When the state-owned Telecommunications Company of Iran (TCI) announced
it was open to new subscriptions for a 10-day period, Iran's financial
markets felt the impact. The price of gold, the dollar and stocks on the
Tehran Stock Exchange have fallen as Tehranis take their rials to TCI,
which will use the money to invest in new connections. On the first day
some people camped overnight to make sure of getting a subscription.

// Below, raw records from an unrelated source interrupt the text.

Lemma wp_redeem {B : PostBilled} env uuid key userId (Q : result RedeemResult → DB → Prop) db :
  Accounting db → cards_ok db → cards db userId + MaxRedemptionResetCardCount ≤ max_int64 →
  (∀ r, code_by_key key db = Some r → redeemable env db userId r) →
  (∀ r res db', open_code env key db r → redeemed env db db' userId (normalizeRedeemedRedemption r) →
     redemptions db' = redemptions (claimed env userId r db) → Q (Ok res) db') →
  (∀ e, Q (Err e) db) →
  wp (Redeem env uuid key userId) Q db.
Proof.
  intros Hacc Hok Hfit Hred HOk HErr. apply wp_redeem_outer; [|auto|auto]. unfold redeemWithTx.
  wp_step. wp_step. wp_step. apply wp_or_error; [intros r Hr|auto]. wp_guard as Hst%dec_stable; [auto|].
  wp_guard as Hexp; [auto|]. cbv zeta.
  assert (Hopen : open_code env key db r).
  { split; [done|done|]. destruct (decide (rd_ExpiredTime r = 0)); [auto|]. right. lia. }
  set (x := normalizeRedeemedRedemption r). pose proof (type_cases (rd_Type r)) as Hcases.
  change (normalizeRedemptionType (rd_Type r)) with (rd_Type x) in Hcases. wp_guard as Htype; [auto|].
  case_decide as Hsub; [|case_decide as Hcard].
  - wp_step. apply wp_redeem_subscription; [done|done|exact (Hred r Hr)| |auto]. intros r' db' Hs Ht. wp_step.
    apply (HOk r); [done|by left|done].
  - wp_step. apply wp_redeem_cards; [done|done| |auto]. intros r' db' Hs Ht. wp_step.
    apply (HOk r); [done|by right; left|done].
  - apply wp_redeem_quota; [|auto]. intros [b r'] db' Hs Ht. apply (HOk r); [done| |done]. right. right.
    split; [|done]. tauto.
Qed.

TCI last month chose Ericsson, the Swedish company, to install 400,000
GSM connections by the end of the year in a contract worth $35m. With a
population of more than 60m and an established middle class, Iran's undeveloped
telecoms sector is an attractive market.
Philippe Durand, Ericsson's general manager in Tehran, said the Swedish
company was delighted to have entered the Iranian market and the company
would also compete for a tender to install 1m fixed lines. Ericsson also
expects TCI to announce a tender for a further 500,000 GSM lines later
this year.
As Iranians flocked to make their payments, local and foreign companies
this week opened their exhibits at Iran's first telecommunications fair
since the 1979 Islamic revolution.
Mohammad Safavi, deputy post and telecommunications minister, said the
government's current five-year plan, which started in March, allocated
IR50,000bn (about $6bn at open market rates) to the development of telecommunications
and information technology.
Mr Safavi said parliament had removed "legal obstacles" -
a reference to constitutional provisions for the private sector to participate
in the telecoms sector.
Iranian companies would be given priority in purchasing equipment, he
added. The deputy minister made no reference to the privatisation of TCI,
which is also in the five-year plan.